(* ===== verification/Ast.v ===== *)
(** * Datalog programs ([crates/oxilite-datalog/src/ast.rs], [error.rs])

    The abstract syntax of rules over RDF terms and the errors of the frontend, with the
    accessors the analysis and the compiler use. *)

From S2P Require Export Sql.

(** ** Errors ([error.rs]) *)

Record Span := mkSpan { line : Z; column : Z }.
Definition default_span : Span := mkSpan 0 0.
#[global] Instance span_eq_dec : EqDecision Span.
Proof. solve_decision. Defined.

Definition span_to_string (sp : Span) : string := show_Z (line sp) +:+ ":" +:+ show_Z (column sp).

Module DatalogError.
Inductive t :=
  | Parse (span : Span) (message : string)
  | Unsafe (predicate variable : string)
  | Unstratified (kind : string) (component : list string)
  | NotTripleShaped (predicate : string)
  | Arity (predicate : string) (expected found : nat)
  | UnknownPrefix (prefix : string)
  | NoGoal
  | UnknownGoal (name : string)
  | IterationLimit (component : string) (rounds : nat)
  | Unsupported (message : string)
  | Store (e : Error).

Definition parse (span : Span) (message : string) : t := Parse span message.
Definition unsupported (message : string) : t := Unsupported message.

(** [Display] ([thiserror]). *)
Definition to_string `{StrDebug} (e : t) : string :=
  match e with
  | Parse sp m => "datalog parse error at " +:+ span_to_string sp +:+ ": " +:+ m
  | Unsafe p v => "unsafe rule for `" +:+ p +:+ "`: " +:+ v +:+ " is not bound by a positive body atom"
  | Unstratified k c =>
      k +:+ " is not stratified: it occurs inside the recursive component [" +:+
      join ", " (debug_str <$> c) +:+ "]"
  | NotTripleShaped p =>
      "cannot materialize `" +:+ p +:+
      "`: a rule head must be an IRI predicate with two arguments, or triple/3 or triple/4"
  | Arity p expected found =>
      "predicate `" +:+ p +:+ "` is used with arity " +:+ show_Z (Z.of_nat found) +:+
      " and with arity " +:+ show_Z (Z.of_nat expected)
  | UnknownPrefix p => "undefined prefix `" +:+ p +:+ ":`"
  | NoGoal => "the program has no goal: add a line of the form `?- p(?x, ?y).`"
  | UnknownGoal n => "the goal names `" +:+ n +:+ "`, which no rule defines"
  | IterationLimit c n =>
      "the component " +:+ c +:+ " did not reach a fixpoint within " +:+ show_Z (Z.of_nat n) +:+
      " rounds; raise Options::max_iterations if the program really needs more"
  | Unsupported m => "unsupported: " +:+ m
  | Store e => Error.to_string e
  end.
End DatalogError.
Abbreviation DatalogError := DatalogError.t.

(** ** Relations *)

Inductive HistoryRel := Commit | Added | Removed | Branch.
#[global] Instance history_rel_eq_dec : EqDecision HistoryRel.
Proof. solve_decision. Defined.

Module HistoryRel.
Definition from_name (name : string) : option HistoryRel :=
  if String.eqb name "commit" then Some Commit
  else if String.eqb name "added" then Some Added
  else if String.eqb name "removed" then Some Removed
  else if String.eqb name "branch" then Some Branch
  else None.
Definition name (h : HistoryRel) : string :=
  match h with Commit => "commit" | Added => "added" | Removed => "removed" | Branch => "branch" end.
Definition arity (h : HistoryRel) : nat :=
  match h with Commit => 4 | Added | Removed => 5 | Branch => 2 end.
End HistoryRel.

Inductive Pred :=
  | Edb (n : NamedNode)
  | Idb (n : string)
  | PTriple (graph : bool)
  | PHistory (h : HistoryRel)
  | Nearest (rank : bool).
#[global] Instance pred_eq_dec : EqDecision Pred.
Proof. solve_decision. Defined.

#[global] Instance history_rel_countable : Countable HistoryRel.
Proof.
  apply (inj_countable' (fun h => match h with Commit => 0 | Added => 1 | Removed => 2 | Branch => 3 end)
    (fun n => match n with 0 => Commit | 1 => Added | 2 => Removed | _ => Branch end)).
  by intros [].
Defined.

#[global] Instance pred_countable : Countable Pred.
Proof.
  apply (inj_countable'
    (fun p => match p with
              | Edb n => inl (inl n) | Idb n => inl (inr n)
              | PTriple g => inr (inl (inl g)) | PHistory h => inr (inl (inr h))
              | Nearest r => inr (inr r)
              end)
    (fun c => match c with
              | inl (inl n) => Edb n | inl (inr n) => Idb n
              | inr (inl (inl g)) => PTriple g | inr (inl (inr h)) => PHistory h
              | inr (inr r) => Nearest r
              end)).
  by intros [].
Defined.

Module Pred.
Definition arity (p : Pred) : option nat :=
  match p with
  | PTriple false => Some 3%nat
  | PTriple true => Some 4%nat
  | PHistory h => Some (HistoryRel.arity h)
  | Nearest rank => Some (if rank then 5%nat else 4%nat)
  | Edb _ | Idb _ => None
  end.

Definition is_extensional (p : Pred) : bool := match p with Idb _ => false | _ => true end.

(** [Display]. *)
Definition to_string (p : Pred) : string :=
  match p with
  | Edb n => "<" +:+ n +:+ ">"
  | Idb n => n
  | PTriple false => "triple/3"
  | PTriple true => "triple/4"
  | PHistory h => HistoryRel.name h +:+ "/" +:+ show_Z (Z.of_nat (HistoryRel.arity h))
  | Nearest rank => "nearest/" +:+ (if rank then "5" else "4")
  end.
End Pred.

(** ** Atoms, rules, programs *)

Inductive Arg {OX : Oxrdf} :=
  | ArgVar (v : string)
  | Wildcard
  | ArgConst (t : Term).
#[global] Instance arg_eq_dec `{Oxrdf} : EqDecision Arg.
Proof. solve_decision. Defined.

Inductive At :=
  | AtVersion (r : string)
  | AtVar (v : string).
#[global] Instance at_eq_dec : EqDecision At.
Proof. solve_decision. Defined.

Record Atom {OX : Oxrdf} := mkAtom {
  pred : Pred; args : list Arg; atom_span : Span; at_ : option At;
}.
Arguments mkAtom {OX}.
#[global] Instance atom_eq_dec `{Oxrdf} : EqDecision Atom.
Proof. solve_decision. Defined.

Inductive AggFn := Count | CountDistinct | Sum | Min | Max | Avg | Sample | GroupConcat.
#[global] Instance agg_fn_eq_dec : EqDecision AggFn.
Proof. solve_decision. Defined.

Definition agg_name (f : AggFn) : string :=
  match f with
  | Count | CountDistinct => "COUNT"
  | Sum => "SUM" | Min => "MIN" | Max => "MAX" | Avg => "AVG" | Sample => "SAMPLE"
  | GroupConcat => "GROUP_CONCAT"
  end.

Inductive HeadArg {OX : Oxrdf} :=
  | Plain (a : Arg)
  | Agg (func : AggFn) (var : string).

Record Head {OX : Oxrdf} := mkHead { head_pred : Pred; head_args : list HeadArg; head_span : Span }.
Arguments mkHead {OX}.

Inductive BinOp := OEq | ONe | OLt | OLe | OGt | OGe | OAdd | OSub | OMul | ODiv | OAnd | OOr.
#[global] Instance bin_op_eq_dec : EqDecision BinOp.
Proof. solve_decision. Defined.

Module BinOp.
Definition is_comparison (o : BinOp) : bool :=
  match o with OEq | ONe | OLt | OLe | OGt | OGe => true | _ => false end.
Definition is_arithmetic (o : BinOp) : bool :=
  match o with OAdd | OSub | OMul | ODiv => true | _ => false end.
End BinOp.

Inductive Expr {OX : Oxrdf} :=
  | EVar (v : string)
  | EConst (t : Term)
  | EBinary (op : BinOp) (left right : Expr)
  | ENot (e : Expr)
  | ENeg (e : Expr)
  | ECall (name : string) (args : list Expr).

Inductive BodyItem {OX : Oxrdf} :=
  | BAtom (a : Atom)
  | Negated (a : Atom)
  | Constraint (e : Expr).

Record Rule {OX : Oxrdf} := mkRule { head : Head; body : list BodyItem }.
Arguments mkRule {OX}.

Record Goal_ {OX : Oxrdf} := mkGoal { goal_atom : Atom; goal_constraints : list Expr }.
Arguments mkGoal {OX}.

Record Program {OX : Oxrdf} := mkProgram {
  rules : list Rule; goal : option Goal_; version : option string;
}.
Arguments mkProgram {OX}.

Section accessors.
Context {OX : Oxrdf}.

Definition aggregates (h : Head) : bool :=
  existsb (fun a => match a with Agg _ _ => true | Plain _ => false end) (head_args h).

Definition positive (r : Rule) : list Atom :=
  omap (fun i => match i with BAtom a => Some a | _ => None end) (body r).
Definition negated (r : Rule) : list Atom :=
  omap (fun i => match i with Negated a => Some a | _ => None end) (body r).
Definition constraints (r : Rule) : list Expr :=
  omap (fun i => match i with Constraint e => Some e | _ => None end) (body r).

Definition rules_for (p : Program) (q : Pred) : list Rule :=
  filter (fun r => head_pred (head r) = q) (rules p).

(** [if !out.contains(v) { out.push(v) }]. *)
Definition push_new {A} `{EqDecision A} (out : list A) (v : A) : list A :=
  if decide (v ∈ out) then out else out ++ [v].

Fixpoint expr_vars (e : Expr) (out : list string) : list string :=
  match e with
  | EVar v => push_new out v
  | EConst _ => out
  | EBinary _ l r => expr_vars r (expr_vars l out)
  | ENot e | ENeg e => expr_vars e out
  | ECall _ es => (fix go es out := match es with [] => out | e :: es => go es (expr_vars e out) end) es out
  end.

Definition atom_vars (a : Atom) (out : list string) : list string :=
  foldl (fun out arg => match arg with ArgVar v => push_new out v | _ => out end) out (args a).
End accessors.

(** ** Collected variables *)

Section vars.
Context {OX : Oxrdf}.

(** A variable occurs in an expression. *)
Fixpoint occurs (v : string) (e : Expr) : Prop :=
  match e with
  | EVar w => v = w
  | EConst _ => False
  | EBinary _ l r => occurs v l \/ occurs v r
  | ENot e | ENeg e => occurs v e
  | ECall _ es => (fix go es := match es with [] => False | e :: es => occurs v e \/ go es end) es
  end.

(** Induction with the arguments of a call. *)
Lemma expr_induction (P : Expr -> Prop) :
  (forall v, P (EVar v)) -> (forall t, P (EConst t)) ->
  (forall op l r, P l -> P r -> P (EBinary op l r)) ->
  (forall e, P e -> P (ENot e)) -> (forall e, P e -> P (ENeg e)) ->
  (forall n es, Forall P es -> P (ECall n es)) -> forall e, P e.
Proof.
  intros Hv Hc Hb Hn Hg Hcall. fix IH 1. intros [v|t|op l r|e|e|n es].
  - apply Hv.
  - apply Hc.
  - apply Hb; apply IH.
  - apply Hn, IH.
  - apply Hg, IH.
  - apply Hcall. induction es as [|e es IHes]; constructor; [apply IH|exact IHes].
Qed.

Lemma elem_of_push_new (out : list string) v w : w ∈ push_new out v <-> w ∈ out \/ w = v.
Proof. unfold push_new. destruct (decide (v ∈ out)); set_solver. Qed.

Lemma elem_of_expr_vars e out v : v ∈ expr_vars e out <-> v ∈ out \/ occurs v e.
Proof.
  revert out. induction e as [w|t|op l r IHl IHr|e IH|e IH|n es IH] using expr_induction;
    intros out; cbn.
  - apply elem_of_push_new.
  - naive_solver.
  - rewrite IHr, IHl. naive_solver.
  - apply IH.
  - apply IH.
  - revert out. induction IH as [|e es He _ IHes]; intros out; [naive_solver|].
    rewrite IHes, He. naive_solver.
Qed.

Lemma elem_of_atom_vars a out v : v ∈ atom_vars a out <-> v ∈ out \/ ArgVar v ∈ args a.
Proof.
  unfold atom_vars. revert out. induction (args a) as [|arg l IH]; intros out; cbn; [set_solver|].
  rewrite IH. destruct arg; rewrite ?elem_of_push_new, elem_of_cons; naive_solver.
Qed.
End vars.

==========

■ INSTRUCTIONS FOR THE TASK ■
Working through the records, find each line containing the word "occurs" and copy it.

■ SOLUTION FOR THIS TASK ■
      k +:+ " is not stratified: it occurs inside the recursive component [" +:+
(** A variable occurs in an expression. *)
Fixpoint occurs (v : string) (e : Expr) : Prop :=
  | EBinary _ l r => occurs v l \/ occurs v r
  | ENot e | ENeg e => occurs v e
  | ECall _ es => (fix go es := match es with [] => False | e :: es => occurs v e \/ go es end) es
Lemma elem_of_expr_vars e out v : v ∈ expr_vars e out <-> v ∈ out \/ occurs v e.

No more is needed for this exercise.